Only the lines below starting at the one containing "Proof. unfold SimpleHTTPRequestHandler.copyfile." and ending at the one containing "[|discriminate]." belong in the answer, each copied exactly.

[[ Available data, beginning ]]

Corollary serial_messages_valid
  (thr : num) (st st' : mapping_state) (peaks : list Z) (events : list event) :
  reachable (LiveSerial.detection_pass thr) st ->
  LiveSerial.detection_pass thr st peaks = Ok (st', events) ->
  Forall (fun m => midi_ok m = true) events.
Proof.
  apply (reachable_messages_valid _ _ (serial_pass_in_range thr)).
Qed.

Corollary lsl_messages_valid
  (thr : num) (st st' : mapping_state) (peak_times : list num) (events : list event) :
  reachable (LiveLSL.detection_pass thr) st ->
  LiveLSL.detection_pass thr st peak_times = Ok (st', events) ->
  Forall (fun m => midi_ok m = true) events.
Proof.
  apply (reachable_messages_valid _ _ (lsl_pass_in_range thr)).
Qed.

(** The controller values of a ramp between two values of 0..127 are valid
    too. *)
Lemma cc_glide_messages_valid (glide_speed : Q) (target_cc : Z) (fuel : nat) :
  0 <= target_cc <= 127 ->
  forall cc_value final sent,
    0 <= cc_value <= 127 ->
    Prerecorded.cc_glide fuel glide_speed target_cc cc_value = Some (final, sent) ->
    Forall (fun m => midi_ok m = true) sent.
Proof.
  intros Ht. induction fuel as [| fuel IH]; intros cc_value final sent Hc; simpl.
  - destruct (cc_value =? target_cc); [| discriminate].
    intros H. injection H as _ <-. constructor.
  - destruct (Z.eqb_spec cc_value target_cc) as [_ | Hne].
    + intros H. injection H as _ <-. constructor.
    + destruct (cc_step_progress glide_speed target_cc cc_value Hne) as [Hin _].
      cbv zeta in Hin.
      destruct (Prerecorded.cc_glide fuel glide_speed target_cc
                  (Prerecorded.cc_step glide_speed target_cc cc_value))
        as [[final' sent'] |] eqn:Hrun; [| discriminate].
      intros H. injection H as _ <-. constructor.
      * unfold midi_ok, data_byte. rewrite !andb_true_iff, !Z.leb_le. lia.
      * apply (IH (Prerecorded.cc_step glide_speed target_cc cc_value) final' sent');
          [lia | exact Hrun].
Qed.
(** X16.  In a norm that is numbered, a block without a number is dropped
    when no paragraph has the id [p_i - 1]: the paragraphs and the reports
    stay as they are, and the text of the block is in neither. *)
Theorem continuation_without_target_is_dropped
    (filename key_process nid : string) (output_norms : list norm)
    (st : numbering) (P : tag) (first_part : string) (rest : list string) :
  p_is_numbered st = true ->
  P_split P = first_part :: rest ->
  re_search pattern_number first_part = None ->
  id_free (str_of_N (p_i st)) (this_paragraphs st) = true ->
  process_P num_tokens_from_string filename key_process nid output_norms
    st P
  = {| p_i := p_i st + 1; p_is_numbered := true;
       this_paragraphs := this_paragraphs st;
       unprocessed := unprocessed st |}.
Proof.
  intros Hnum Hsplit Hno Hfree.
  unfold process_P, number_of. rewrite Hsplit, Hno, Hnum.
  replace (p_i st + 1 - 1)%N with (p_i st) by lia.
  now rewrite add_to_previous_absent.
Qed.

Lemma number_of_no_number (st : numbering) (P : tag) :
  p_is_numbered st = false ->
  no_number P = true ->
  number_of st P = (str_of_N (p_i st + 1), false, false).
Proof.
  intros Hnum Hno. unfold number_of, no_number in *.
  destruct (P_split P) as [|first_part rest]; [now rewrite Hnum|].
  destruct (re_search pattern_number first_part); [discriminate|].
  now rewrite Hnum.
Qed.

Lemma counted_blocks (filename key_process nid : string)
    (output_norms : list norm) (blocks : list tag) (st : numbering) :
  p_is_numbered st = false ->
  forallb no_number blocks = true ->
  norm_id_free nid output_norms = true ->
  fold_left
    (process_P num_tokens_from_string filename key_process nid output_norms)
    blocks st
  = {| p_i := p_i st + N.of_nat (List.length blocks);
       p_is_numbered := false;
       this_paragraphs :=
         (this_paragraphs st
          ++ counted_from num_tokens_from_string (p_i st) blocks)%list;
       unprocessed := unprocessed st |}.
Proof.
  intros Hnum Hblocks Hfree. revert st Hnum.
  induction blocks as [|P blocks IH]; intros st Hnum.
  - cbn. rewrite app_nil_r, N.add_0_r. destruct st. cbn in Hnum. now subst.
  - cbn in Hblocks. apply andb_true_iff in Hblocks as [HP Hblocks].
    cbn [fold_left]. unfold process_P at 2.
    rewrite (number_of_no_number st P Hnum HP).
    cbn [p_obj_of paragraph_id].
    rewrite (no_hard_duplicates output_norms nid _ Hfree).
    rewrite (IH Hblocks); [|reflexivity].
    cbn [p_i p_is_numbered this_paragraphs unprocessed counted_from].
    rewrite <- app_assoc. cbn [app List.length].
    f_equal. lia.
Qed.

(** X17.  In a norm in which no block begins with a number, and whose
    [norm_id] no earlier norm has, every block is a paragraph and the ids
    are the positions "1", "2", ... of the blocks; nothing is reported. *)
Theorem unnumbered_norm_is_counted (filename key_process nid : string)
    (output_norms : list norm) (reports : list string) (law : tag) :
  forallb no_number (content_blocks law) = true ->
  norm_id_free nid output_norms = true ->
  process_content num_tokens_from_string filename key_process nid
    output_norms reports law
  = (counted_from num_tokens_from_string 0 (content_blocks law), reports)
  /\ map paragraph_id
       (counted_from num_tokens_from_string 0 (content_blocks law))
     = map (fun i => str_of_N (N.of_nat i))
         (seq 1 (List.length (content_blocks law))).
Proof.
  intros Hblocks Hfree. split.
  - unfold process_content.
    rewrite (counted_blocks filename key_process nid output_norms
               (content_blocks law)
               {| p_i := 0; p_is_numbered := false; this_paragraphs := [];
                  unprocessed := reports |} eq_refl Hblocks Hfree).
    reflexivity.
  - generalize (content_blocks law) as blocks. intros blocks.
    change 0%N with (N.of_nat 0). generalize 0%nat as i.
    induction blocks as [|P blocks IH]; intros i; [reflexivity|].
    cbn [counted_from map List.length seq p_obj_of paragraph_id].
    replace (N.of_nat i + 1)%N with (N.of_nat (S i)) by lia.
    now rewrite IH.
Qed.

(** ** The loop over the norms *)

Lemma process_P_reports (filename key_process nid : string)
    (output_norms : list norm) (st : numbering) (P : tag) :
  exists more,
    unprocessed
      (process_P num_tokens_from_string filename key_process nid
         output_norms st P)
    = (unprocessed st ++ more)%list
    /\ (norm_id_free nid output_norms = true -> more = []).
Proof.
  unfold process_P.
  destruct (number_of st P) as [[number numbered] number_missing].
  destruct number_missing.
  - exists []. cbn. now rewrite app_nil_r.
  - destruct (hard_duplicates output_norms nid _) as [|n dups] eqn:E.
    + exists []. cbn. now rewrite app_nil_r.
    + eexists. cbn [unprocessed]. split; [reflexivity|].
      intros Hfree. rewrite (no_hard_duplicates _ _ _ Hfree) in E.
      discriminate.
Qed.
(** * grapesjs-react-renderer: attribute-to-props mapping, component
      resolution and provider composition

    A shallow embedding of the plugin module [index] (component registry,
    render hook, provider wrapper), of the [helpers] module (JSON-safe
    parse, wrapper mapper, defaults merge) and of [src/factories.ts] (the
    JSON and wrapper component factories), followed by the properties of the
    specification that concern them. *)

From Stdlib Require Import ZArith String List.
From stdpp Require Import base tactics option list strings gmap.

Set Warnings "-register-all".

Local Open Scope string_scope.
Local Open Scope list_scope.

(** ** JavaScript values

    The values that flow through the plugin.  Numbers are never computed
    with, they are only carried from attributes to properties, so an integer
    stands for them.  [VFun id] is an opaque function or class (a React
    component, a provider) known by its identity; [VConst v] is the arrow
    function [() => v] that the registry builds around a registered element;
    [VElem type props] is what [React.createElement(type, props)] returns. *)

Inductive value : Type :=
  | VUndefined
  | VNull
  | VBool (b : bool)
  | VNum (n : Z)
  | VStr (s : string)
  | VObj (fields : list (string * value))
  | VArr (items : list value)
  | VFun (id : string)
  | VConst (result : value)
  | VElem (type : value) (props : list (string * value)).

(** ** Plain objects

    A plain object is the list of its own enumerable string-keyed properties
    in the order [Object.keys] reports them.  Reading looks the key up,
    writing replaces the value in place when the key exists and appends it
    otherwise, which is the insertion order of an object whose keys are not
    array indices.  No own key is [__proto__], whose assignment would set the
    prototype instead. *)

Module Obj.

Definition t (A : Type) : Type := list (string * A).

Definition empty {A : Type} : t A := [].

(** [key in o] restricted to own properties, with the stored value. *)
Fixpoint lookup {A : Type} (k : string) (o : t A) : option A :=
  match o with
  | [] => None
  | (k', v) :: rest => if decide (k = k') then Some v else lookup k rest
  end.

(** [o[k] = v] *)
Fixpoint set {A : Type} (k : string) (v : A) (o : t A) : t A :=
  match o with
  | [] => [(k, v)]
  | (k', v') :: rest =>
      if decide (k = k') then (k, v) :: rest else (k', v') :: set k v rest
  end.

(** [Object.keys(o)] and [Object.values(o)] *)
Definition keys {A : Type} (o : t A) : list string := map fst o.
Definition values {A : Type} (o : t A) : list A := map snd o.
(** * The properties on the example inputs *)

(** C2 on example inputs: one-way Doppler between the vehicle and Earth, with
    settings of the base class and with the default
    [OneWayDopplerObservationSettings]. *)
Lemma C2_default_one_way_doppler_settings_dereference_null :
  createObservationModel example_transmitter example_receiver example_reflector1
    example_unidentified_link_end Z example_getLinkEndIndices
    VehicleToEarth (baseSettings Z one_way_doppler) EarthAndVehicle
  = Ok (OneWayDoppler Z
          {| dopplerLightTimeCalculator :=
               {| transmittingLinkEnd := ("Vehicle"%string, ""%string);
                  receivingLinkEnd := ("Earth"%string, ""%string);
                  lightTimeCorrections := [Object 7] |};
             transmitterProperTimeRateFunction := None;
             receiverProperTimeRateFunction := None;
             dopplerObservationBias := None |})
  ∧ createObservationModel example_transmitter example_receiver example_reflector1
      example_unidentified_link_end Z example_getLinkEndIndices
      VehicleToEarth (defaultOneWayDopplerSettings Z) EarthAndVehicle
    = NullDereference.
Proof.
  split.
  - apply (C2_one_way_doppler_null_proper_time_settings
             example_transmitter example_receiver example_reflector1
             example_unidentified_link_end Z example_getLinkEndIndices
             VehicleToEarth (baseSettings Z one_way_doppler) EarthAndVehicle
             ("Vehicle"%string, ""%string) ("Earth"%string, ""%string));
      reflexivity.
  - apply (C2_one_way_doppler_null_proper_time_settings
             example_transmitter example_receiver example_reflector1
             example_unidentified_link_end Z example_getLinkEndIndices
             VehicleToEarth (defaultOneWayDopplerSettings Z) EarthAndVehicle
             ("Vehicle"%string, ""%string) ("Earth"%string, ""%string));
      reflexivity.
Defined.



Lemma validNWayChain_examples :
  validNWayChain example_transmitter example_receiver StationVehicleMoonStation
  ∧ validNWayChain example_transmitter example_receiver VehicleToEarth.
Proof.
  unfold validNWayChain, StationVehicleMoonStation, VehicleToEarth.
  split; (split_and!; [by eexists | by eexists |]);
    intros linkEndType [linkEndId Hin] Htransmitter Hreceiver;
    repeat (apply lookup_insert_Some in Hin as [[<- _] | [_ Hin]];
            [first [done | by eexists] |]);
    apply lookup_singleton_Some in Hin as [<- _]; done.
Defined.
Lemma copyfile_respects source :
  respects cors_heads (SimpleHTTPRequestHandler.copyfile source).
Proof. unfold SimpleHTTPRequestHandler.copyfile. respects_auto. Qed.

Hint Resolve send_head_respects copyfile_respects : respects.

Lemma do_GET_respects : respects cors_heads (SimpleHTTPRequestHandler.do_GET L fs eh).
Proof. unfold SimpleHTTPRequestHandler.do_GET. respects_auto. Qed.

Lemma do_HEAD_respects : respects cors_heads (SimpleHTTPRequestHandler.do_HEAD L fs eh).
Proof. unfold SimpleHTTPRequestHandler.do_HEAD. respects_auto. Qed.

Lemma simple_handle_respects :
  respects cors_heads (SimpleHTTPRequestHandler.handle L fs eh).
Proof.
  unfold SimpleHTTPRequestHandler.handle.
  apply base_handle_respects; [apply do_GET_respects | apply do_HEAD_respects].
Qed.
End Inherited.

Lemma cors_handle_respects L fs : respects cors_heads (CORSRequestHandler.handle L fs).
Proof.
  exact (simple_handle_respects L fs CORSRequestHandler.end_headers cors_end_headers_respects).
Qed.

(** *** Parsing a request *)


Lemma parse_request_run L eh verb target version hs h :
  Py.split_ws (Py.rstrip_crlf (raw_requestline h)) = [verb; target; version] ->
  http1 version = true ->
  BaseHTTPRequestHandler.parse_request L eh (Headers hs) h =
  (Ok true, parsed verb target version hs h).
Proof.
  intros Hw Hv. unfold BaseHTTPRequestHandler.parse_request.
  do 4 step. cbv beta zeta. proj. rewrite Hw.
  cbn [List.length Nat.eqb Nat.leb List.last negb].
  step. unfold http1 in Hv.
  destruct (BaseHTTPRequestHandler.parse_version version) as [[[major minor] base]|];
    [|discriminate].
  apply andb_prop in Hv as [Hlt _]. apply negb_true_iff in Hlt.
  change (Py.str_geb BaseHTTPRequestHandler.protocol_version "HTTP/1.1") with false.
  rewrite andb_false_r. rewrite Hlt.
  step_with ltac:(do 2 step; reflexivity).
  cbn [negb]. step_with ltac:(reflexivity).
  cbn [negb]. do 2 step.
  unfold BaseHTTPRequestHandler.parse_request_headers. cbv zeta.
  step.
  change (Py.str_geb BaseHTTPRequestHandler.protocol_version "HTTP/1.1") with false.
  rewrite !andb_false_r.
  step_with ltac:(
    destruct (String.eqb (Py.lower (BaseHTTPRequestHandler.headers_get "Connection" hs)) "close");
    reflexivity).
  step. cbv beta. rewrite andb_false_l || rewrite andb_false_r. reflexivity.
Qed.

(** *** Handling a request *)

Lemma words_nonempty line verb target version :
  Py.split_ws (Py.rstrip_crlf line) = [verb; target; version] ->
  String.eqb line "" = false.
Proof. destruct line; [discriminate | reflexivity]. Qed.

Lemma handle_one_request_run L eh do_GET do_HEAD r rest verb target version hs h :
  rfile h = r :: rest ->
  http1_request r verb target version hs ->
  BaseHTTPRequestHandler.handle_one_request L eh do_GET do_HEAD h =
  (if String.eqb verb "GET" then do_GET
   else if String.eqb verb "HEAD" then do_HEAD
   else BaseHTTPRequestHandler.send_error L eh 501
          (Some ("Unsupported method (" +:+ repr L verb +:+ ")")) None)
    (received r rest verb target version hs h).
Proof.
  intros Hr (Hh & Hlen & Hw & Hv).
  unfold BaseHTTPRequestHandler.handle_one_request.
  step_with ltac:(unfold BaseHTTPRequestHandler.readline; step; rewrite Hr; step; reflexivity).
  step.
  apply Z.leb_le in Hlen. rewrite Z.leb_antisym in Hlen. apply negb_true_iff in Hlen.
  rewrite Hlen. rewrite (words_nonempty _ _ _ _ Hw). rewrite Hh.
  step_with ltac:(apply parse_request_run; [exact Hw | exact Hv]).
  cbn [negb]. step. reflexivity.
Qed.
(** Body of the [for i, (start_page, end_page, output_file)] loop. *)
Definition record_body (pages : list Page) (i : nat) (r : range) (w : World)
  : RunError + World :=
  let '(start_page, end_page, output_file) := r in
  match sanity_checks i start_page end_page (Z.of_nat (length pages)) with
  | Some err => inl err
  | None =>
      let output_file := ensure_pdf_suffix output_file in
      match add_pages pages (py_range (start_page - 1) end_page) [] with
      | None => inl IndexError
      | Some writer =>
          match avoid_overwriting (enough_fuel (files w)) (files w)
                  (path_stem output_file) output_file 1 with
          | None => inl OutOfFuel
          | Some out_path =>
              match open_wb (files w) (locate out_path) with
              | Some e => inl (OpenFailed e)
              | None =>
                  inr {| files := <[locate out_path := writer]> (files w);
                         printed := (printed w
                                     ++ [(out_path, start_page, end_page)])%list |}
              end
          end
      end
  end.

(** The record loop from position [i] on.  The world is returned also when
    an exception ends the run. *)
Fixpoint main_loop (pages : list Page) (i : nat) (ranges : list range)
    (w : World) : World * option RunError :=
  match ranges with
  | [] => (w, None)
  | r :: rest =>
      match record_body pages i r w with
      | inl err => (w, Some err)
      | inr w' => main_loop pages (S i) rest w'
      end
  end.

(** [main] once the three paths are known: the master PDF has [pages], the
    table is [file], the file system holds [fs]. *)
Definition main (pages : list Page) (file : CsvFile)
    (fs : gmap string Document) : World * option (ReadError + RunError) :=
  let w := {| files := fs; printed := [] |} in
  match fst (read_ranges_csv file) with
  | inl e => (w, Some (inl e))
  | inr ranges =>
      let '(w', r) := main_loop pages 1 ranges w in
      (w', option_map inr r)
  end.

End Orchestrator.

Arguments Document : clear implicits.
Arguments World : clear implicits.

(** The path texts of the [[OK]] lines of a run, in order. *)
Definition written {Page} (w : World Page) : list string :=
  map (fun l => fst (fst l)) (printed w).

(** ** Vocabulary of the specification *)

(** The stripped cells the parser works on. *)
Definition stripped (row : csv_row) (i : nat) : string := strip (cell row i).

(** The header criteria in the specification's words: a keyword is
    contained in the lowercase form of its cell, or the lowercase cells are,
    as a set, exactly the three keywords. *)
Definition spec_header_criteria (row : csv_row) : Prop :=
  let l0 := lower (stripped row 0) in
  let l1 := lower (stripped row 1) in
  let l2 := lower (stripped row 2) in
  contains "start" l0 = true
  \/ contains "stop" l1 = true
  \/ contains "filename" l2 = true
  \/ (forall t, In t [l0; l1; l2] <-> In t ["start"; "stop"; "filename"]).

(** The preference order of encodings as the specification lists it. *)
Definition spec_encoding_order : list Encoding := [utf_8; utf_8_sig; cp1252].

(** Reading under [enc] ends with a decoding failure. *)
Definition decoding_fails (file : CsvFile) (enc : Encoding) : Prop :=
  exists d, try_encoding file enc = inl (DecodeFailure d).

(** A malformed row and the error it is reported with: too few cells, a
    page field that is no integer, or a blank filename. *)
Inductive malformed_row (r_idx : nat) (row : csv_row) : RowError -> Prop :=
| too_few_cells :
    is_blank_row row = false ->
    (length row < 3)%nat ->
    malformed_row r_idx row (ExpectedThreeColumns r_idx (length row) row)
| non_integer_page :
    is_blank_row row = false ->
    (3 <= length row)%nat ->
    (r_idx =? 1)%nat
      && looks_like_header (stripped row 0) (stripped row 1) (stripped row 2)
      = false ->
    int (stripped row 0) = None \/ int (stripped row 1) = None ->
    malformed_row r_idx row
      (StartStopNotIntegers r_idx (stripped row 0) (stripped row 1))
| blank_filename (start_page end_page : Z) :
    is_blank_row row = false ->
    (3 <= length row)%nat ->
    (r_idx =? 1)%nat
      && looks_like_header (stripped row 0) (stripped row 1) (stripped row 2)
      = false ->
    int (stripped row 0) = Some start_page ->
    int (stripped row 1) = Some end_page ->
    stripped row 2 = "" ->
    malformed_row r_idx row (FilenameBlank r_idx).

(** The row the parser skips as a header. *)
Definition is_header_row (r_idx : nat) (row : csv_row) : bool :=
  (r_idx =? 1)%nat && negb (is_blank_row row) && (3 <=? length row)%nat
  && looks_like_header (stripped row 0) (stripped row 1) (stripped row 2).

(** Number of rows, numbered from [r_idx], that are neither blank nor the
    header row. *)
Fixpoint count_data_rows (r_idx : nat) (input : list csv_row) : nat :=
  match input with
  | [] => O
  | row :: rest =>
      ((if is_blank_row row || is_header_row r_idx row then 0 else 1)
       + count_data_rows (S r_idx) rest)%nat
  end.

(** A validated record. *)
Definition validated (total_pages : Z) (r : range) : Prop :=
  let '(start_page, end_page, _) := r in
  1 <= start_page /\ start_page <= end_page /\ end_page <= total_pages.

(** Pages [start_page] to [end_page] of a document, counted from 1, both
    ends included. *)
Definition page_span {Page} (pages : list Page) (start_page end_page : Z)
  : list Page :=
  firstn (Z.to_nat (end_page - start_page + 1))
         (skipn (Z.to_nat (start_page - 1)) pages).

(** The path a record is written to, in the specification's words: the
    target itself when it is unused, else the target's stem with the first
    suffix [_n], n = 1, 2, ..., whose path is unused. *)
Definition first_unused_path {Page} (locate : string -> string)
    (fs : gmap string (Document Page)) (target out_path : string) : Prop :=
  fs !! locate out_path = None
  /\ ((fs !! locate target = None /\ out_path = target)
      \/ (is_Some (fs !! locate target)
          /\ exists n : nat,
               (1 <= n)%nat
               /\ out_path = suffixed_name (path_stem target) n
               /\ forall j : nat,
                    (1 <= j < n)%nat ->
                    is_Some
                      (fs !! locate (suffixed_name (path_stem target) j)))).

[[ Available data, end ]]

Written response
Proof. unfold SimpleHTTPRequestHandler.copyfile. respects_auto. Qed.

Hint Resolve send_head_respects copyfile_respects : respects.

Lemma do_GET_respects : respects cors_heads (SimpleHTTPRequestHandler.do_GET L fs eh).
Proof. unfold SimpleHTTPRequestHandler.do_GET. respects_auto. Qed.

Lemma do_HEAD_respects : respects cors_heads (SimpleHTTPRequestHandler.do_HEAD L fs eh).
Proof. unfold SimpleHTTPRequestHandler.do_HEAD. respects_auto. Qed.

Lemma simple_handle_respects :
  respects cors_heads (SimpleHTTPRequestHandler.handle L fs eh).
Proof.
  unfold SimpleHTTPRequestHandler.handle.
  apply base_handle_respects; [apply do_GET_respects | apply do_HEAD_respects].
Qed.
End Inherited.

Lemma cors_handle_respects L fs : respects cors_heads (CORSRequestHandler.handle L fs).
Proof.
  exact (simple_handle_respects L fs CORSRequestHandler.end_headers cors_end_headers_respects).
Qed.

(** *** Parsing a request *)


Lemma parse_request_run L eh verb target version hs h :
  Py.split_ws (Py.rstrip_crlf (raw_requestline h)) = [verb; target; version] ->
  http1 version = true ->
  BaseHTTPRequestHandler.parse_request L eh (Headers hs) h =
  (Ok true, parsed verb target version hs h).
Proof.
  intros Hw Hv. unfold BaseHTTPRequestHandler.parse_request.
  do 4 step. cbv beta zeta. proj. rewrite Hw.
  cbn [List.length Nat.eqb Nat.leb List.last negb].
  step. unfold http1 in Hv.
  destruct (BaseHTTPRequestHandler.parse_version version) as [[[major minor] base]|];
    [|discriminate].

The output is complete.